• [Exercise description]
If a line in the records below contains the word "Scope", copy it out.

• [Data for analysis]
(** * Dradis MCP bridge: field-block codec, record merge and session state

    A shallow embedding of [src/dradis_mcp/api.py] and
    [src/dradis_mcp/server.py], followed by the properties of the
    field-block encoder, of the read-modify-write merges and of the
    active-project selector.

    Conventions.
    - A Python [str] is a Rocq [string]; a character stands for a code
      point below 256.
    - A Python [dict] with string keys is an association list in
      insertion order: assigning to an existing key keeps its position,
      assigning to a new key appends.
    - Code that raises is a computation in a state-and-exception monad
      over the session; an exception leaves the session as it was when
      it was raised. *)

From Stdlib Require Import ZArith String Ascii List Bool Lia DecimalString.
Import ListNotations.

#[local] Open Scope list_scope.
#[local] Open Scope string_scope.

(* ===================================================================== *)
(** * Python values *)
(* ===================================================================== *)

Module Py.

(** The values that reach this program: tool arguments and decoded JSON.
    A float is kept as the text [repr] gives for it. *)
#[warnings="-register-all"] Inductive pyval : Type :=
| PNone
| PBool (b : bool)
| PInt (z : Z)
| PFloat (text : string)
| PStr (s : string)
| PList (l : list pyval)
| PDict (d : list (string * pyval)).

(** [Dict[str, Any]] *)
Definition dict : Type := list (string * pyval).

Definition CR : ascii := ascii_of_nat 13.
Definition LF : ascii := ascii_of_nat 10.
Definition TAB : ascii := ascii_of_nat 9.
Definition QUOTE : ascii := ascii_of_nat 39.
Definition DQUOTE : ascii := ascii_of_nat 34.
Definition BACKSLASH : ascii := ascii_of_nat 92.

(** ["\r\n"] *)
Definition CRLF : string := String CR (String LF EmptyString).

Definition is_none (v : pyval) : bool :=
  match v with PNone => true | _ => false end.

(** [isinstance(v, str)] *)
Definition isinstance_str (v : pyval) : bool :=
  match v with PStr _ => true | _ => false end.

(** Truth value of a [str]: non-empty. *)
Definition str_truthy (s : string) : bool :=
  match s with EmptyString => false | String _ _ => true end.

(** Truth value of an [Optional[int]]: [None] and [0] are false. *)
Definition optint_truthy (o : option Z) : bool :=
  match o with None => false | Some z => negb (z =? 0)%Z end.

(** ** [str.strip] *)

(** [str.isspace] on one character (code points below 256). *)
Definition is_space (c : ascii) : bool :=
  let n := nat_of_ascii c in
  ((9 <=? n) && (n <=? 13) || (28 <=? n) && (n <=? 32)
   || (n =? 133) || (n =? 160))%nat.

Fixpoint lstrip (s : string) : string :=
  match s with
  | EmptyString => EmptyString
  | String c s' => if is_space c then lstrip s' else s
  end.

Fixpoint rstrip (s : string) : string :=
  match s with
  | EmptyString => EmptyString
  | String c s' =>
      match rstrip s' with
      | EmptyString => if is_space c then EmptyString else String c EmptyString
      | r => String c r
      end
  end.

Definition strip (s : string) : string := rstrip (lstrip s).

(** ** [str] and [repr] *)

Definition str_of_int (z : Z) : string := NilZero.string_of_int (Z.to_int z).

Fixpoint mem_char (c : ascii) (s : string) : bool :=
  match s with
  | EmptyString => false
  | String a s' => Ascii.eqb a c || mem_char c s'
  end.

Definition hex_digit (n : nat) : ascii :=
  ascii_of_nat (if (n <? 10)%nat then 48 + n else 87 + n).

(** Characters [repr] shows as they are. *)
Definition is_printable (c : ascii) : bool :=
  let n := nat_of_ascii c in
  ((32 <=? n) && (n <? 127) || (161 <=? n) && negb (n =? 173))%nat.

• [Answer to this task]
#[local] Open Scope list_scope.
#[local] Open Scope string_scope.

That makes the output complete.